The global incidence of acute respiratory failure exceeds 1 million cases per year. Many patients with respiratory failure require the assistance of a ventilator to provide life sustaining oxygenation and carbon dioxide removal. Unfortunately, the injured lung is susceptible to additional damage by the positive pressure exerted by the ventilator, leading to additional injury, complications, and increased mortality.
“Reducing ventilator pressures has been one of the most important interventions shown to improve outcomes in these critically ill patients,” said Laura Lund, Ph.D., VP of Clinical and Scientific Affairs at ALung. “Use of these lung-protective ventilation strategies, however, leads to a critical accumulation of carbon dioxide in the blood. Carbon dioxide can be removed from the blood independently of the failing lungs with an extracorporeal device in a manner similar to kidney dialysis, thus enabling implementation of safer mechanical ventilation settings. We have shown through several pilot studies that the Hemolung RAS can safely and effectively meet this clinical need, and are very excited to embark on this pivotal study to determine the impact of this strategy on patient outcomes.”
The UK National Institute for Health Research (NIHR) has funded the 1120-patient study entitled “pRotective vEntilation with veno-venouS lung assisT in respiratory failure – The REST Trial” with £2.1 million. The research will be jointly led by Queen’s University and Belfast Health and Social Services Trust under the direction of principal investigator Professor Danny McAuley, Professor of Intensive Care Medicine at the Centre for Infection and Immunity at Queen’s University Belfast.
ALung will provide Hemolung systems and treatment kits to 40 hospitals participating in the study. “This broad implementation of extracorporeal CO2 removal in support of the study is possible because, unlike other technologies, the Hemolung RAS has been specifically designed to provide highly effective support, in a minimally invasive manner, with a degree of safety and simplicity that allows it to be used in a general medical ICU,” said Peter DeComo, Chairman and CEO of ALung. “We are honored to have been chosen by the study team as the exclusive technology partner for this very important project and look forward to its commencement next year.”
The Hemolung RAS received European marketing clearance (CE Mark) in 2013 as the world’s first fully integrated Respiratory Dialysis® system. The simplicity, safety and effectiveness of the system have been demonstrated in use at more than 100 hospitals worldwide. The device is approved in 34 countries outside of the US, including Europe, Canada, and Australia.
More information about the REST Trial
About ALung Technologies
ALung Technologies, Inc. is a privately-held Pittsburgh-based developer and manufacturer of innovative lung assist devices. Founded in 1997 as a spin-out of the University of Pittsburgh, ALung has developed the Hemolung RAS as a dialysis-like alternative or supplement to mechanical ventilation. ALung is backed by individual investors and venture firms including Allos Ventures, Birchmere Ventures and West Capital Advisors, LLC.
For more information about ALung and the Hemolung RAS, visit www.alung.com.

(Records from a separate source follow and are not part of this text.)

Definition extract_year (file_name : string) : option nat :=
  first_year years file_name.

(** Where [process_file] files a name: the dictionary folder for a
    dictionary workbook, the folder of its year otherwise, nowhere when no
    year is found ([if year:] also rejects 0). *)
Definition destination_of (base_path data_dict_folder file_name : string)
  : option string :=
  if Str.occurs_in dictionary_marker (Str.lower file_name) then
    Some (ProcessAndValidate.path_join data_dict_folder file_name)
  else
    match extract_year file_name with
    | Some (S _ as year) =>
        Some (ProcessAndValidate.path_join
                (ProcessAndValidate.path_join base_path (pretty year))
                file_name)
    | _ => None
    end.

Definition process_file {D} (ops : disk_ops D)
    (file_path base_path data_dict_folder : string)
    (file_content : option string) (d : D) (out : stdout)
  : Py.outcome unit * D * stdout :=
  let file_name := basename file_path in
  match destination_of base_path data_dict_folder file_name with
  | None =>
      (Py.Ret (), d,
       out ++ [Line ("Could not determine year for file: " +:+ file_name)])
  | Some destination =>
      if path_exists ops d destination then
        (Py.Ret (), d,
         out ++ [Line ("File already exists, skipping: " +:+ destination)])
      else
        let stored :=
          match file_content with
          | Some (String _ _ as content) =>
              write_bytes ops d destination content
          | _ => move ops d file_path destination
          end in
        match stored with
        | (Py.Ret _, d') =>
            (Py.Ret (), d',
             out ++ [Line ("Moved file to: " +:+ destination)])
        | (Py.Raise e, d') => (Py.Raise e, d', out)
        end
  end.
End Clock.

End DataLoader.

(** ** Row filters of Polars *)

Module PolarsRows.
Import Polars.

(** The values at the places where the mask holds. *)
Fixpoint keep {A} (mask : list bool) (vals : list A) : list A :=
  match mask, vals with
  | m :: mask', v :: vals' =>
      if m then v :: keep mask' vals' else keep mask' vals'
  | _, _ => []
  end.

Definition keep_series (mask : list bool) (s : series) : series :=
  match s with
  | Utf8 vals => Utf8 (keep mask vals)
  | Int64 vals => Int64 (keep mask vals)
  end.

(** [df.filter(predicate)] once the predicate is evaluated to a mask: a
    row stays when its entry is true (a null entry counts as false). *)
Definition filter_rows (mask : list bool) (df : frame) : frame :=
  (λ '(name, s), (name, keep_series mask s)) <$> df.

(** [str.contains_any(patterns)] with nulls read as false: some pattern
    occurs in the text. *)
Definition contains_any (patterns : list string) (v : option string) : bool :=
  match v with
  | Some text => existsb (λ p, Str.occurs_in p text) patterns
  | None => false
  end.


End PolarsRows.

(** ** cleaning_and_export.py, the other stages *)

Module CleaningStages.
Import Pandas.







(** The default of [special_value]: a backslash and an N. *)
Definition default_special_value : string := "\N".

(** The default of [state_of_interest]. *)
Definition default_states : list string := ["ciudad"; "Ciudad"; "CIUDAD"].

(** [contains_any] refuses an empty list of patterns. *)
Definition filter_data (df : Polars.frame) (state_of_interest : list string)
  : Py.outcome Polars.frame :=
  estado ← Polars.get_column "estado" df;
  match estado with
  | Polars.Utf8 vals =>
      match state_of_interest with
      | [] =>
          Py.Raise (Py.PolarsError
            "InvalidOperationError: contains_any got an empty list of patterns")
      | _ :: _ =>
          mret (PolarsRows.filter_rows
                  (PolarsRows.contains_any state_of_interest <$> vals) df)
      end
  | _ => Py.Raise (Py.PolarsError "SchemaError: expected String type")
  end.

End CleaningStages.

(** ** filter_and_visualize.py *)

Module FilterAndVisualize.

(** [value >= min_severity] for an integer cell that is not null. *)
Definition at_least (min_severity : Q) (v : option Z) : bool :=
  match v with
  | Some z => Qle_bool min_severity (inject_Z z)
  | None => false
  end.

(** [min_severity < 0 or min_severity > 4] *)
Definition out_of_range (min_severity : Q) : bool :=
  (negb (Qle_bool 0 min_severity) || negb (Qle_bool min_severity 4))%bool.

(** [min_severity] is an [int] or a finite [float], read as a rational.
    The predicate is evaluated on the column [nivel_dano_vehiculo]:
    [is_not_nan] is defined on numeric columns only, and on integers it
    holds wherever the value is not null. *)
Definition filter_crash_severity (df : Polars.frame) (min_severity : Q)
  : Py.outcome Polars.frame :=
  if out_of_range min_severity then
    Py.Raise (Py.ValueError "min_severity must be between 0 and 4 inclusive")
  else
    level ← Polars.get_column "nivel_dano_vehiculo" df;
    match level with
    | Polars.Int64 vals =>
        mret (PolarsRows.filter_rows (at_least min_severity <$> vals) df)
    | _ => Py.Raise (Py.PolarsError
             "InvalidOperationError: is_not_nan is not supported for String")
    end.

End FilterAndVisualize.

(** ** What the stages are expected to print *)

Module Expected.

(** The line [convert_numeric_columns] prints for a label it cannot
    convert: the key error of a label no column carries, the type error
    of a label several columns carry. *)
Definition conversion_error (labels : list string) (col : string) : printed :=
  Line ("Error converting column " +:+ col +:+ ": "
        +:+ match Pandas.positions col labels with
            | [] => Py.exn_str (Py.KeyError col)
            | _ => "arg must be a list, tuple, 1-d array, or Series"
            end).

This press release may contain forward-looking statements, which, if not based on historical facts, involve current assumptions and forecasts as well as risks and uncertainties. Our actual results may differ materially from the results or events stated in the forward-looking statements, including, but not limited to, certain events not within the Company’s control. Events that could cause results to differ include failure to meet ongoing developmental and manufacturing timelines, changing GMP requirements, the need for additional capital requirements, risks associated with regulatory approval processes, adverse changes to reimbursement for the Company’s products/services, and delays with respect to market acceptance of new products/services and technologies. Other risks may be detailed from time to time, but the Company does not attempt to revise or update its forward-looking statements even if future experience or changes make it evident that any projected events or results expressed or implied therein will not be realized.